Section J, K, Changes Good for Therapy Team
Although therapists don't fill out sections J and K, the MDS 3.0 has changes here that'll help the rehab team. For starters, "in Section K, CMS added a lot more specific questions on the signs and symptoms of swallowing disorders," Judd points out. "So we may be able to identify speech problems earlier and more accurately and get therapy started sooner."
New items include loss of fluids/solids in the mouth while eating or drinking, holding residual food in the mouth after meals, coughing or choking during meals, and difficulty or pain with swallowing, to name a few, Judd says.

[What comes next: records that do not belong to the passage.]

(* ===== verification/Pointers.v ===== *)
(** * The pointer examples: Pointers/*.c, four of Miscs/*.c, GDB/bug.c and Valgrind/*.c

    A memory of blocks, each an automatic variable or a heap block, with the bytes, and the
    pointers, that were stored in it.  Of what the programs print, the integers. *)

From S2P Require Import Prelude CInt.

Open Scope Z_scope.

(** ** The memory *)

Inductive kind := Auto | Heap.

#[export] Instance kind_eq_dec : EqDecision kind.
Proof. solve_decision. Defined.

(** NULL, an indeterminate pointer, or the byte at an offset of a block. *)
Inductive ptr := Null | Junk | At (b : positive) (off : Z).

(** A cell: never written, a byte, or the cell where a pointer is stored. *)
Inductive cell := Unset | Byte (x : byte) | Pointer (p : ptr).

Record block := mk_block { block_kind : kind; live : bool; cells : list cell }.

(** [grants]: the answers of malloc. *)
Record mem := mk_mem {
  blocks : gmap positive block;
  next_block : positive;
  grants : list bool;
}.

Definition alloc (k : kind) (cs : list cell) : cM mem ptr := λ m,
  Done (At (next_block m) 0)
    (mk_mem (<[next_block m := mk_block k true cs]> (blocks m)) (Pos.succ (next_block m)) (grants m)).

Definition malloc (n : nat) : cM mem ptr := λ m,
  match grants m with
  | false :: gs => Done Null (mk_mem (blocks m) (next_block m) gs)
  | _ => alloc Heap (replicate n Unset) (mk_mem (blocks m) (next_block m) (tail (grants m)))
  end.

(** [free]: nothing for NULL; undefined for what malloc has not returned, or twice. *)
Definition free (p : ptr) : cM mem unit :=
  match p with
  | Null => mret tt
  | Junk => undef Uninitialised
  | At b off =>
      m ← get;
      match blocks m !! b with
      | None => undef InvalidFree
      | Some x =>
          match block_kind x with
          | Heap =>
              check (off =? 0) InvalidFree;;
              check (live x) DoubleFree;;
              put (mk_mem (<[b := mk_block Heap false (cells x)]> (blocks m)) (next_block m) (grants m))
          | _ => undef InvalidFree
          end
      end
  end.

(** The live block of a pointer, with the offset. *)
Definition deref (p : ptr) : cM mem (positive * block * nat) :=
  match p with
  | Null => undef NullDeref
  | Junk => undef Uninitialised
  | At b off =>
      m ← get;
      match blocks m !! b with
      | None => undef UseAfterFree
      | Some x => check (live x) UseAfterFree;; check (0 <=? off) OutOfBounds;; mret (b, x, Z.to_nat off)
      end
  end.

Definition store (p : ptr) (cs : list cell) : cM mem unit :=
  '(b, x, i) ← deref p;
  check (i + length cs <=? length (cells x))%nat OutOfBounds;;
  modify (λ m, mk_mem (<[b := mk_block (block_kind x) (live x) (splice i cs (cells x))]> (blocks m)) (next_block m) (grants m)).

Definition load (p : ptr) (n : nat) : cM mem (list cell) :=
  '(b, x, i) ← deref p;
  check (i + n <=? length (cells x))%nat OutOfBounds;;
  mret (slice i n (cells x)).

(** An [int], and a pointer, in memory. *)
Definition int_cells (z : Z) : list cell := Byte <$> int_bytes z.
Definition byte_of (c : cell) : option byte := match c with Byte x => Some x | _ => None end.

Definition load_int (p : ptr) : cM mem Z :=
  cs ← load p 4;
  match mapM byte_of cs with
  | Some bs => mret (bytes_int bs)
  | None => undef Uninitialised
  end.

Definition load_ptr (p : ptr) : cM mem ptr :=
  cs ← load p 1;
  match cs with
  | [Pointer q] => mret q
  | _ => undef Uninitialised
  end.

Definition add (p : ptr) (n : Z) : ptr := match p with At b off => At b (off + n) | _ => p end.

Definition mem0 (gs : list bool) : mem := mk_mem ∅ 1 gs.

(** ** Pointers/free_pointer.c *)

Module FreePointer.

Definition free_pointer_correctly (p : ptr) : cM mem unit :=
  tmp_ptr ← load_ptr p;
  free tmp_ptr;;
  store p [Pointer Null].

(** Whether main reports that [ptr] is NULL. *)
Definition main : cM mem (Z * bool) :=
  value ← alloc Auto (int_cells 5);
  p ← alloc Auto [Pointer value];
  free_pointer_correctly p;;
  q ← load_ptr p;
  mret (0, match q with Null => true | _ => false end).

End FreePointer.

(** ** Pointers/copy_data_to_pointer_position.c *)

Module CopyData.

(** The local [buf_t]: what its four members hold. *)
Record buf_t := mk_buf { data : ptr; ptr_ : ptr; capacity : Z; size : Z }.

Definition EXIT_FAILURE : Z := 1.

(** The round of the loop for [i], and the rounds to come; the numbers that are printed. *)
Fixpoint copy (n : nat) (i : Z) (buf : buf_t) : cM mem (list Z) :=
  match n with
  | O => mret []
  | S n =>
      store (ptr_ buf) (int_cells i);;
      copied ← load_int (ptr_ buf);
      rest ← copy n (i + 1) (mk_buf (data buf) (add (ptr_ buf) 4) (capacity buf) (size buf));
      mret (copied :: rest)
  end.

(** [sizeof(buf_t)] is 24: the structure itself is a heap block whose bytes are not looked at. *)
Definition main : cM mem (Z * list Z) :=
  b ← malloc 24;
  match b with
  | Null => mret (EXIT_FAILURE, [])
  | _ =>
      d ← malloc (4 * 10);
      match d with
      | Null => mret (EXIT_FAILURE, [])
      | _ => out ← copy 10 0 (mk_buf d d (4 * 10) 0); mret (0, out)
      end
  end.

End CopyData.

(** ** Pointers/double_pointer_ops.c *)

Module DoublePointer.

Definition try_assign_double_pointer (single_ptr double_ptr : ptr) : cM mem unit :=
  store double_ptr [Pointer single_ptr].

(** The value that is printed, if any. *)
Definition main : cM mem (Z * option Z) :=
  value ← alloc Auto (int_cells 5);
  double_ptr ← malloc 1;
  try_assign_double_pointer value double_ptr;;
  p ← load_ptr double_ptr;
  out ← match p with Null => mret None | _ => v ← load_int p; mret (Some v) end;
  free double_ptr;;
  mret (0, out).

End DoublePointer.

(** ** Miscs/free.c *)

Module FreeStack.

Definition main : cM mem (Z * list Z) :=
  num ← alloc Auto (int_cells 8);
  lost ← malloc 4;
  let ptr := num in
  v ← load_int num;
  w ← load_int ptr;
  free ptr;;
  x ← load_int num;
  mret (0, [v; w; x]).

End FreeStack.

(** ** Miscs/func_arg_ptr.c *)

Module ArgPtr.

Definition bar (ptr foo_ : ptr) : cM mem unit :=
  store ptr (int_cells 3);;
  store foo_ (int_cells 5).

Definition main : cM mem (Z * list Z) :=
  foo_t ← malloc 4;
  store foo_t (int_cells 6);;
  num ← alloc Auto (int_cells 8);
  a ← load_int num; b ← load_int num; c ← load_int foo_t;
  bar num foo_t;;
  d ← load_int num; e ← load_int num; f ← load_int foo_t;
  mret (0, [a; b; c; d; e; f]).

End ArgPtr.

(** ** Miscs/array_ptr.c *)

Module ArrayPtr.

Definition a : list Z := [1; 2; 3; 4; 5].

(** [i[a]] is [*(i + a)]; the addresses that are printed besides are left out. *)
Fixpoint print (n : nat) (i : Z) (p : ptr) : cM mem (list Z) :=
  match n with
  | O => mret []
  | S n => v ← load_int (add p (4 * i)); rest ← print n (i + 1) p; mret (v :: rest)
  end.

Definition main : cM mem (Z * list Z) :=
  p ← alloc Auto (mjoin (int_cells <$> a));
  out ← print 5 0 p;
  c ← malloc (4 * 10);
  mret (0, out).

End ArrayPtr.

(** ** Miscs/size_t_op.c: the three numbers. *)

Module SizeT.

Definition main : Z * list Z := (0, [to_size (-1); to_size (10 - 100)]).

End SizeT.

(** ** GDB/bug.c *)

Module Bug.

(** [gets(string)] into a pointer that was never set. *)
Definition main (line : list byte) : cM mem (Z * list cell) :=
  let string := Junk in
  store string ((Byte <$> line) ++ [Byte Byte.x00]);;
  out ← load string (length line);
  mret (0, out).

End Bug.

(** ** Valgrind/oob_test.c *)

Module PastEnd.

Definition len : Z := 5.

(** [for (i = 0; i < len; i++) p++;] *)
Fixpoint advance (n : nat) (p : ptr) : ptr := match n with O => p | S n => advance n (add p 4) end.

Definition main : cM mem (Z * Z) :=
  ptr ← malloc (Z.to_nat (4 * len));
  let p := advance (Z.to_nat len) ptr in
  store p (int_cells 5);;
  v ← load_int p;
  mret (0, v).

End PastEnd.

(** ** Valgrind/no_init_test.c *)

Module NoInit.

(** Whether "x is zero" is printed. *)
Definition main : cM mem (Z * bool) :=
  x ← alloc Auto (replicate 4 Unset);
  v ← load_int x;
  mret (0, v =? 0).

End NoInit.

(** ** What the examples do *)

Section free_pointer.
Context (m : mem) (pb b : positive) (k : kind) (y : block).

(** [p] is a variable that holds a pointer to the start of block [b]. *)
Hypothesis Hx : blocks m !! pb = Some (mk_block k true [Pointer (At b 0)]).
Hypothesis Hy : blocks m !! b = Some y.
Hypothesis Hpb : pb ≠ b.

Let p := At pb 0.

Lemma load_var : load_ptr p m = Done (At b 0) m.
Proof.
  unfold load_ptr, load, deref, p. unfold mbind, cM_bind, get, check, mret, cM_ret. by rewrite Hx.
Qed.

(** The memory after the call. *)
Definition freed : mem :=
  mk_mem (<[pb := mk_block k true [Pointer Null]]> (<[b := mk_block Heap false (cells y)]> (blocks m)))
    (next_block m) (grants m).

Lemma free_heap :
  block_kind y = Heap → live y = true → FreePointer.free_pointer_correctly p m = Done tt freed.
Proof.
  intros Hk Hl. unfold FreePointer.free_pointer_correctly. cstep load_var.
  assert (Hfree : free (At b 0) m =
    Done tt (mk_mem (<[b := mk_block Heap false (cells y)]> (blocks m)) (next_block m) (grants m))).
  { unfold free, mbind, cM_bind, get, check, put, mret, cM_ret. by rewrite Hy, Hk, Hl. }
  cstep Hfree. unfold store, deref, p, mbind, cM_bind, get, check, modify, mret, cM_ret. cbn [blocks].
  rewrite lookup_insert_ne by done. by rewrite Hx.
Qed.

Lemma free_other :
  block_kind y ≠ Heap → FreePointer.free_pointer_correctly p m = Undef InvalidFree.
Proof.
  intros Hk. unfold FreePointer.free_pointer_correctly. cstep load_var. apply bind_undef.
  unfold free, mbind, cM_bind, get. rewrite Hy. by destruct (block_kind y).
Qed.

Lemma load_freed : load_ptr p freed = Done Null freed.
Proof.
  unfold load_ptr, load, deref, p, mbind, cM_bind, get, check, mret, cM_ret. unfold freed at 1. cbn [blocks].
  by rewrite lookup_insert_eq.
Qed.

Lemma store_null : store p [Pointer Null] freed = Done tt freed.
Proof.
  unfold store, deref, p, mbind, cM_bind, get, check, modify, mret, cM_ret. unfold freed at 1. cbn [blocks].
  rewrite lookup_insert_eq. cbn. unfold freed. change (Z.to_nat 0) with 0%nat. cbn. by rewrite insert_insert_eq.
Qed.

Lemma freed_again : FreePointer.free_pointer_correctly p freed = Done tt freed.
Proof.
  unfold FreePointer.free_pointer_correctly. cstep load_freed.
  rewrite (bind_done (free Null) _ _ tt freed) by done. apply store_null.
Qed.

Lemma freed_alias n : load (At b 0) n freed = Undef UseAfterFree.
Proof.
  unfold load, deref, mbind, cM_bind, get, check, undef, freed. cbn [blocks].
  rewrite lookup_insert_ne by done. by rewrite lookup_insert_eq.
Qed.

End free_pointer.

(** free_pointer_correctly on a variable that points to a heap block frees the block and
    sets the variable to NULL, so that calling it again has no effect, while another copy of the
    pointer dangles; on a variable that points to anything else, as main does with the address of
    a local, its call of free is undefined. *)
Theorem free_pointer_correctly_spec m pb b k y :
  blocks m !! pb = Some (mk_block k true [Pointer (At b 0)]) → blocks m !! b = Some y → live y = true → pb ≠ b →
  if decide (block_kind y = Heap)
  then ∃ m', FreePointer.free_pointer_correctly (At pb 0) m = Done tt m' ∧
    load_ptr (At pb 0) m' = Done Null m' ∧ FreePointer.free_pointer_correctly (At pb 0) m' = Done tt m' ∧
    ∀ n, load (At b 0) n m' = Undef UseAfterFree
  else FreePointer.free_pointer_correctly (At pb 0) m = Undef InvalidFree.
Proof.
  intros Hx Hy Hyl Hne. case_decide as Hk; [|by eapply free_other].
  exists (freed m pb b k y). split_and!.
  - by apply free_heap.
  - apply load_freed.
  - by apply freed_again.
  - intros n. by apply freed_alias.
Qed.

Definition heap_var : mem :=
  mk_mem {[1%positive := mk_block Auto true [Pointer (At 2 0)]; 2%positive := mk_block Heap true [Unset]]} 3 [].

Lemma free_pointer_correctly_spec_witness :
  ∃ m', FreePointer.free_pointer_correctly (At 1 0) heap_var = Done tt m' ∧
    load_ptr (At 1 0) m' = Done Null m' ∧ FreePointer.free_pointer_correctly (At 1 0) m' = Done tt m' ∧
    ∀ n, load (At 2 0) n m' = Undef UseAfterFree.
Proof.
  refine (free_pointer_correctly_spec heap_var 1 2 Auto (mk_block Heap true [Unset]) _ _ _ _);
    try reflexivity. discriminate.
Defined.

(** The programs, for every sequence of answers of malloc. *)
Lemma free_pointer_main gs : FreePointer.main (mem0 gs) = Undef InvalidFree.
Proof. reflexivity. Qed.

Lemma free_stack_main gs : FreeStack.main (mem0 gs) = Undef InvalidFree.
Proof. by destruct gs as [|[] gs]. Qed.

Lemma bug_main line gs : Bug.main line (mem0 gs) = Undef Uninitialised.
Proof. reflexivity. Qed.

Lemma double_pointer_main gs :
  (∃ m, DoublePointer.main (mem0 gs) = Done (0, Some 5) m) ∨ head gs = Some false ∧ DoublePointer.main (mem0 gs) = Undef NullDeref.
Proof. destruct gs as [|[] gs]; [left; by eexists|left; by eexists|by right]. Qed.

Lemma arg_ptr_main gs :
  (∃ m, ArgPtr.main (mem0 gs) = Done (0, [8; 8; 6; 3; 3; 5]) m) ∨ head gs = Some false ∧ ArgPtr.main (mem0 gs) = Undef NullDeref.
Proof. destruct gs as [|[] gs]; [left; by eexists|left; by eexists|by right]. Qed.

Lemma array_ptr_main gs : ∃ m, ArrayPtr.main (mem0 gs) = Done (0, ArrayPtr.a) m.
Proof. destruct gs as [|[] gs]; by eexists. Qed.

Lemma size_t_main : SizeT.main = (0, [SIZE_MAX; SIZE_MAX - 89]).
Proof. by vm_compute. Qed.

(** The ten integers are in the buffer one after the other; without memory main gives up, and
    the first block is never freed. *)
Lemma copy_data_main gs :
  CopyData.main (mem0 gs) =
    match gs with
    | false :: gs => Done (1, []) (mem0 gs)
    | true :: false :: gs => Done (1, []) (mk_mem {[1%positive := mk_block Heap true (replicate 24 Unset)]} 2 gs)
    | _ => Done (0, seqZ 0 10)
        (mk_mem {[2%positive := mk_block Heap true (mjoin (int_cells <$> seqZ 0 10)); 1%positive := mk_block Heap true (replicate 24 Unset)]}
          3 (drop 2 gs))
    end.
Proof. destruct gs as [|[] [|[] gs]]; reflexivity. Qed.

(** The deliberate errors: a store one element behind the block, or through the null pointer
    when malloc fails, and a test of a variable that was never set. *)
Lemma valgrind_mains gs :
  PastEnd.main (mem0 gs) = Undef (match gs with false :: _ => NullDeref | _ => OutOfBounds end) ∧
  NoInit.main (mem0 gs) = Undef Uninitialised.
Proof. split; [by destruct gs as [|[] gs]|reflexivity]. Qed.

Also helpful: Note that Section J takes a new approach to pain assessment. "Section J now talks about scheduled pain meds instead of just assessing the pain and how frequent it is, and nurses have to assess the pain more specifically, too," Judd notes. "PRN [as needed] pain management is not the best approach for most people that have pain, so the scheduled pain meds focus is going to help us be more successful with our therapy interventions."
Rehab Lows May Begin to Emerge
Although it's indirectly related to therapy, the MDS 3.0 made restorative care easier to capture and track, Judd points out. This could mean that when a resident gets toward the end of her treatment regimen, "we could perhaps taper down therapy and get a Rehab Low RUG category in that last assessment period," she says. "And we don't see those RUG categories very often."